# EXERCISE MATERIAL:
(** The rule of the docstring of [execute]: flags [pw]. *)
Definition config_flags_pw : string := "flag pw = cmd" ++ newline.

(** Three rules: the first needs a display, the other two apply to
    every non-empty file list. *)
Definition config_three_rules : string :=
  "X, flag f = viewer" ++ newline ++ "else, label editor = editor" ++ newline
    ++ "else = pager" ++ newline.


(** The one rule of the configuration [ext jpg = feh -- "$@"]. *)
Definition config_feh : string :=
  "ext jpg = feh -- " ++ dquote ++ "$@" ++ dquote ++ newline.

(** ** What an evaluation may change, and what a rule's text fixes *)

(** The function name of a condition as [_eval_condition] hands it to
    [_eval_condition2], and the argument [_eval_condition2] reads. *)
Definition inner_function (c : condition) : string :=
  match c with
  | [] => ""
  | c0 :: _ => if Str.startswith "!" c0 then drop_first c0 else c0
  end.

Definition argument_of (c : condition) : string :=
  match c with
  | _ :: a :: _ => a
  | _ => ""
  end.


(** The flags, the label and the skip-target that the conditions of a
    rule assign when all of them are evaluated, read off the rule's
    text: the last assignment of each kind wins. *)
Definition flags_of (tests : list condition) : string :=
  foldl (fun acc c =>
           if String.eqb (inner_function c) "flag" then argument_of c else acc)
        "" tests.

Definition label_of (tests : list condition) : option string :=
  foldl (fun acc c =>
           if String.eqb (inner_function c) "label"
           then Some (argument_of c) else acc)
        None tests.

Definition skip_of (tests : list condition) : option Z :=
  foldl (fun acc c =>
           if String.eqb (inner_function c) "number"
              && Str.isdigit (argument_of c)
           then Some (Str.int (argument_of c)) else acc)
        None tests.

(** A rule with two flag conditions, a label and a skip-target, as the
    line [else, flag t, number 7, label pager, flag f = less] loads. *)
Definition rule_numbered : rule :=
  ("less", [["else"]; ["flag"; "t"]; ["number"; "7"]; ["label"; "pager"];
            ["flag"; "f"]]).
Lemma same_view_trans l1 l2 l3 :
  same_view l1 l2 -> same_view l2 l3 -> same_view l1 l3.
Proof.
  unfold same_view. intros H12. revert l3.
  induction H12 as [ | x y l1 l2 [Hxy Hk] _ IH]; intros l3 H23;
    inversion H23 as [ | ? z ? l3' [Hyz Hk'] Hrest]; subst; constructor.
  - split; [congruence | ]. intros k H1 H2.
    rewrite Hk' by assumption. apply Hk; assumption.
  - apply IH. exact Hrest.
Qed.

Lemma same_view_ids l l' : same_view l l' -> l'.*1 = l.*1.
Proof.
  induction 1 as [ | x x' l l' [Hx _] _ IH]; [reflexivity | ].
  rewrite !fmap_cons, Hx, IH. reflexivity.
Qed.

Section MarkFacts.
Variables (stamp : Z) (u : string).

Let step := mark_step stamp u.

Lemma step_present l i j :
  is_Some (List.find (by_id_and_user j u) l) ->
  is_Some (List.find (by_id_and_user j u) (step l i)).
Proof.
  unfold step, mark_step. induction l as [ | [a d] l IH]; [auto | ].
  rewrite update_first_cons. cbn [List.find].
  destruct (by_id_and_user i u (a, d)); cbn [List.find].
  - rewrite by_id_and_user_update.
    destruct (by_id_and_user j u (a, d)); [eauto | auto].
  - destruct (by_id_and_user j u (a, d)); [eauto | auto].
Qed.

Lemma step_marks l i :
  is_Some (List.find (by_id_and_user i u) l) -> marked_at u (step l i) i.
Proof.
  unfold step, mark_step, marked_at. induction l as [ | [a d] l IH]; [intros [x Hx]; discriminate | ].
  rewrite update_first_cons. cbn [List.find].
  destruct (by_id_and_user i u (a, d)) eqn:Hi; cbn [List.find].
  - rewrite by_id_and_user_update, Hi. intros _. eexists. split; [reflexivity | ].
    apply recurring_update_flagged.
  - rewrite Hi. exact IH.
Qed.

Lemma step_keeps l i j : marked_at u l j -> marked_at u (step l i) j.
Proof.
  unfold step, mark_step, marked_at. induction l as [ | [a d] l IH];
    [intros (x & Hx & _); discriminate | ].
  rewrite update_first_cons. cbn [List.find].
  destruct (by_id_and_user i u (a, d)); cbn [List.find].
  - rewrite by_id_and_user_update.
    destruct (by_id_and_user j u (a, d)); [ | auto].
    intros _. eexists. split; [reflexivity | ]. apply recurring_update_flagged.
  - destruct (by_id_and_user j u (a, d)); auto.
Qed.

# DESCRIPTION OF THE TASK:
Search the records above for the string "option". Copy every line that contains it.

# SOLUTION TO THIS EXERCISE:
Definition label_of (tests : list condition) : option string :=
Definition skip_of (tests : list condition) : option Z :=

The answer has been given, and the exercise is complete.